#### What to do
Your reply should be made up of every line in the records below that holds the string "maybe".
BEGIN Data for processing
(* ===== verification/Payloads.v ===== *)
(** * Payloads of the CoAP resources

    What the SDK encodes - requests to the basestation, and answers to clients - is one CBOR item
    of a fixed type: the names of the fields, which may be missing, and the types of their values. *)

From S2P Require Import Prelude Platform Packet Collections KeepAlive Cbor Rendezvous Policies Attacher Iam Stun Tunnel.
From stdpp Require Import gmap.

#[local] Open Scope Z_scope.
#[local] Open Scope list_scope.

(** A field that is always there, and one that may be missing. *)
Definition field (k : string) (t : cbor_type) : string * bool * cbor_type := (k, false, t).
Definition maybe (k : string) (t : cbor_type) : string * bool * cbor_type := (k, true, t).

#[local] Open Scope string_scope.

(** POST device/attach-start *)
Definition attach_type : cbor_type :=
  CtMap [field "NabtoVersion" CtText; field "AppName" CtText; field "AppVersion" CtText;
         field "ProductId" CtText; field "DeviceId" CtText].
(** the request device/sct *)
Definition scts_type : cbor_type := CtArray CtText.
(** nm_iam_get_user.c; nm_iam_list_users.c and nm_iam_list_roles.c *)
Definition user_type : cbor_type :=
  CtMap [field "Id" CtText; maybe "Roles" (CtArray CtText); maybe "Fingerprint" CtText; maybe "Attributes" (CtMapOf CtText)].
Definition names_type : cbor_type := CtArray CtText.
(** nm_iam_pairing_get.c, nm_iam_client_settings.c *)
Definition pairing_type : cbor_type := CtMap [field "Modes" (CtArray CtText)].
Definition client_settings_type : cbor_type := CtMap [maybe "ServerConnectToken" CtText].
(** an endpoint, in the array of p2p/endpoints *)
Definition endpoint_type : cbor_type := CtMap [field "Ip" CtBytes; field "Port" CtUint].
(** tcp-tunnels/services/{id}, and the array tcp-tunnels/services *)
Definition service_type : cbor_type :=
  CtMap [field "Id" CtText; field "Type" CtText; field "Host" CtText; field "Port" CtUint; field "StreamPort" CtUint].

#[local] Close Scope string_scope.

(** ** Building typed items *)

Lemma text_typed s : has_type CtText [TokText s].
Proof. by exists s. Qed.
Lemma bytes_typed b : has_type CtBytes [TokBytes b].
Proof. by exists b. Qed.
Lemma uint_typed n : is_uint 64 n -> has_type CtUint [TokUint n].
Proof. by exists n. Qed.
END Data for processing
#### Solution to this exercise
Definition maybe (k : string) (t : cbor_type) : string * bool * cbor_type := (k, true, t).
  CtMap [field "Id" CtText; maybe "Roles" (CtArray CtText); maybe "Fingerprint" CtText; maybe "Attributes" (CtMapOf CtText)].
Definition client_settings_type : cbor_type := CtMap [maybe "ServerConnectToken" CtText].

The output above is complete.